Work instructions: For this exercise, reproduce the entries below exactly, but only from the line containing "pose proof (tk_vsz" through the line containing "intros Hs Hat", both included.

Records to process:
※ ※ ※
Lemma key_ok s : 0 <= s < N ->
  (u 64 (tatp_sub_key s) /\ tatp_sub_key s <> kFtInvalidKey) /\ (u 64 (tatp_sec_sub_key (nbr_of s)) /\ tatp_sec_sub_key (nbr_of s) <> kFtInvalidKey) /\
  (forall t, sf_ok t -> (u 64 (tatp_specfac_key s t) /\ tatp_specfac_key s t <> kFtInvalidKey) /\ (u 64 (tatp_accinf_key s t) /\ tatp_accinf_key s t <> kFtInvalidKey) /\
     forall st, 0 <= st <= 16 -> u 64 (tatp_callfwd_key s t st) /\ tatp_callfwd_key s t st <> kFtInvalidKey).
Proof.
  intros Hs. destruct Ht as [HN _ _]. change TATP_MAX_SUBSCRIBERS with 1000000000 in HN. change kFtInvalidKey with (2 ^ 64 - 1). unfold sf_ok.
  destruct (keys_ok s 0 0) as (-> & _); [unfold u; lia..|]. pose proof (nbr_range s) as Hn. unfold tatp_sec_sub_key, u in *. split; [lia|]. split; [lia|].
  intros t Hsf. destruct (keys_ok s t 0) as (_ & -> & -> & _); [unfold u; lia..|]. split; [lia|]. split; [lia|]. intros st Hst.
  destruct (keys_ok s t st) as (_ & _ & _ & ->); [unfold u; lia..|]. lia.
Qed.

(** Keys and objects that fit. *)
Lemma fit m f ops :
  frame_ok m f -> Forall (add_ok T) ops -> (length ops <= 4)%nat -> NoDup (write_keys ops) ->
  read_objs ops ++ write_objs ops = take (length ops) [fr_obj f 0; fr_obj f 1; fr_obj f 2; fr_obj f 3] -> ops_bulk T ops <= 104 -> ops_fit T pkt m ops.
Proof.
  intros Hf Ha Hl Hk Ho Hb. change tatp_max_pkt_size with 136 in Hpkt. split; try done.
  - change RPC_MAX_MSG_CORO with 16. lia.
  - rewrite Ho. by apply frame_layout.
  - lia.
Qed.

Notation made op ops D := (TxApp.made (op_reads op) (op_writes op) ops (entry D)).

(** [commit] of a transaction whose objects hold the rows of the database after it. *)
Lemma tatp_commit w op ops x0 x m s1 m2 vr vw D D' :
  tx_base x0 -> op_ok N op -> executed w ops x0 x m vr vw s1 -> made op ops D vr vw -> db_ok D -> run_op op D = Some D' -> length m2 = length m ->
  Forall (fun sl => slot_ready m2 sl /\ slot_new T m2 sl = entry D' sl.1.1) (wslots ops) ->
  wp C self pkt (commit false x m2) (fun '(st, x', m') s' =>
    kin x0 x' /\ length m' = length m /\ good C self s'.1 /\ owns C self [] s'.1 /\
    ((st = committed /\ exists t, does_op N t op /\ acts C self [t] w s'.2) \/
     (st = aborted /\ ~ Forall (fun sl => ty_ro T sl.1.1 = true) (rslots ops) /\ acts C self [] w s'.2))) s1.
Proof.
  intros Hb Hop Hex Hm HD Hrun Hl Hsl. eapply wp_mono; [by apply (commit_made mp T idx coros HM tatp_T_ok self pkt w _ _ ops x0 x m s1 m2 vr vw _ _ Hb Hex Hm Hl Hsl)|].
  intros [[st x'] m'] s' (H1 & H2 & H3 & H4 & H5). split; [done|]. split; [done|]. split; [done|]. split; [done|].
  destruct H5 as [(-> & _ & Ha)|(-> & Hne & Ha)]; [left|by right]. split; [done|]. exists (op_txn op D D'). split; [split; [done|]; by exists D, D'|done].
Qed.

(** ** The ends of a transaction *)

Notation txn_does := (TxApp.txn_does (does_op N) option_list).
Notation ends := (TxApp.ends mp T idx coros self (does_op N) option_list).

(** A read of one key. *)
Lemma ends_single w op ops x0 m0 x m s1 v D :
  op_ok N op -> executed w ops x0 x m [v] [] s1 -> made op ops D [v] [] -> db_ok D -> run_op op D = Some D -> length m = length m0 -> wslots ops = [] ->
  ends w x0 m0 (Some op, commit_single_read x, m) s1.
Proof.
  intros Hop Hex Hm HD Hrun Hl Hw. destruct (single_read_app mp T idx coros self pkt w ops x0 x m v s1 Hex Hw) as (G1 & G2 & G3).
  pose proof Hex as [_ _ _ Hk]. apply (ends_one mp T idx coros self _ _ w op _ x0 m0 _ m s1 (op_txn op D D)); try done; [split; [done|]; by exists D, D|].
  unfold op_txn. rewrite <- (made_txn T _ _ ops _ (entry D) [v] [] m Hm); [done|]. rewrite Hw. apply Forall_nil_2.
Qed.

(** [commit], where the result is returned. *)
Lemma ends_commit w op ops x0 m0 x m s1 m2 vr vw D D' :
  tx_base x0 -> op_ok N op -> executed w ops x0 x m vr vw s1 -> made op ops D vr vw -> db_ok D -> run_op op D = Some D' ->
  length m2 = length m -> length m = length m0 ->
  Forall (fun sl => slot_ready m2 sl /\ slot_new T m2 sl = entry D' sl.1.1) (wslots ops) ->
  wp C self pkt ('(st, x, m) ← commit false x m2; Done (if decide (st = committed) then Some op else None, x, m)) (ends w x0 m0) s1.
Proof.
  intros Hb Hop Hex Hm HD Hrun Hl Hl0 Hsl. apply wp_bind. eapply wp_mono; [by apply (tatp_commit w op ops x0 x m s1 m2 vr vw D D')|].
  intros [[st x'] m'] s' (H1 & H2 & H3 & H4 & [(-> & t & Hd & Ha)|(-> & _ & Ha)]).
  - rewrite decide_True by done. apply (ends_one mp T idx coros self _ _ w op _ x0 m0 x' m' s' t); try done. lia.
  - rewrite decide_False by done. apply ends_none; try done. lia.
Qed.

(** [commit], where it must succeed: all reads are of tables that are only read. *)
Lemma ends_must_commit w op ops x0 m0 x m s1 m2 vr vw D D' :
  tx_base x0 -> op_ok N op -> executed w ops x0 x m vr vw s1 -> made op ops D vr vw -> db_ok D -> run_op op D = Some D' ->
  length m2 = length m -> length m = length m0 ->
  Forall (fun sl => slot_ready m2 sl /\ slot_new T m2 sl = entry D' sl.1.1) (wslots ops) ->
  Forall (fun sl => ty_ro T sl.1.1 = true) (rslots ops) ->
  wp C self pkt ('(st, x, m) ← commit false x m2; _ ← lift (assert_ (bool_decide (st = committed))); Done (Some op, x, m)) (ends w x0 m0) s1.
Proof.
  intros Hb Hop Hex Hm HD Hrun Hl Hl0 Hsl Hro. apply wp_bind. eapply wp_mono; [by apply (tatp_commit w op ops x0 x m s1 m2 vr vw D D')|].
  intros [[st x'] m'] s' (H1 & H2 & H3 & H4 & [(-> & t & Hd & Ha)|(_ & Hne & _)]); [|done].
  apply (ends_one mp T idx coros self _ _ w op _ x0 m0 x' m' s' t); try done. lia.
Qed.

(** ** Slots and rows *)

(** A database with given rows, the same for all keys except for the call forwardings. *)
Definition rows (sub : option tatp_sub_val_t) (sec : option tatp_sec_sub_val_t) (fac : option tatp_specfac_val_t) (acc : option tatp_accinf_val_t)
    (fwd : Z -> option tatp_callfwd_val_t) : tdb := mk_tdb (fun _ => sub) (fun _ => sec) (fun _ => fac) (fun _ => acc) fwd.

Definition each_ok {R} (ok : R -> Prop) (r : option R) : Prop := match r with Some r => ok r | None => True end.
Lemma rows_ok sub sec fac acc fwd :
  each_ok sub_ok sub -> each_ok sec_ok sec -> each_ok fac_ok fac -> each_ok acc_ok acc -> (forall k, each_ok fwd_ok (fwd k)) -> db_ok (rows sub sec fac acc fwd).
Proof. intros H1 H2 H3 H4 H5. split; intros k v; cbn; [intros ->..|intros E]; try done. specialize (H5 k). by rewrite E in H5. Qed.

(** A row that a slot holds, if there is one. *)
Definition has_row {R} (image : R -> list byte) (ok : R -> Prop) (m : list byte) (o : Z) (v : option (list byte)) (r : option R) : Prop :=
  v = image <$> r /\ match r with Some r => ok r /\ row_at m o (image r) | None => obj_sized m o 0 end.

Lemma slot_row {R} (image : R -> list byte) (ok : R -> Prop) m ty k o v :
  (forall x, v = Some x -> exists r, x = image r /\ ok r) -> is_tatp ty -> obj_at m o -> slot_read m (ty, k, o) v -> exists r, has_row image ok m o v r.
Proof.
  intros Hv Hty Hat [Hm Hok]. destruct v as [x|]; [|by exists None]. destruct (Hv x eq_refl) as (r & -> & Hr). exists (Some r). split; [done|]. split; [done|].
  split; [done|]. split; [done|]. pose proof (tk_ok T _ tatp_T_ok ty k _ (proj2 (prim_tatp N ty) Hty) Hok) as Hl.
  pose proof (tk_vsz T _ tatp_T_ok ty (proj2 (prim_tatp N ty) Hty)). lia.
Qed.

Lemma read_sub m s o v : 0 <= s < N -> obj_at m o -> slot_read m (RPC_SUBSCRIBER_REQ, tatp_sub_key s, o) v ->
  exists r, v = Some (sub_bytes r) /\ sub_ok r /\ row_at m o (sub_bytes r) /\ sub_nbr r = nbr_of s.
Proof.
  intros Hs Hat H. destruct Ht as [HN _ _]. change TATP_MAX_SUBSCRIBERS with 1000000000 in HN.
  pose proof H as [_ [Hex Hall]]. destruct (keys_ok s 0 0) as (Ek & _); [unfold u; lia..|]. rewrite Ek in Hex, Hall. destruct (Hex Hs) as (r0 & E0 & _).
  destruct (slot_row sub_bytes (fun r => sub_ok r /\ sub_nbr r = nbr_of s) m RPC_SUBSCRIBER_REQ (tatp_sub_key s) o v) as ([r|] & E & Hr); try done.
  - intros x Hx. destruct (Hall x Hx) as (r & E & Hr & Hn). exists r. split; [done|]. split; [done|by apply Hn].
  - by left.
  - destruct Hr as [[H1 H2] H3]. by exists r.
  - by rewrite E0 in E.
Qed.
※ ※ ※
Answer to this exercise:
  pose proof (tk_vsz T _ tatp_T_ok ty (proj2 (prim_tatp N ty) Hty)). lia.
Qed.

Lemma read_sub m s o v : 0 <= s < N -> obj_at m o -> slot_read m (RPC_SUBSCRIBER_REQ, tatp_sub_key s, o) v ->
  exists r, v = Some (sub_bytes r) /\ sub_ok r /\ row_at m o (sub_bytes r) /\ sub_nbr r = nbr_of s.
Proof.
  intros Hs Hat H. destruct Ht as [HN _ _]. change TATP_MAX_SUBSCRIBERS with 1000000000 in HN.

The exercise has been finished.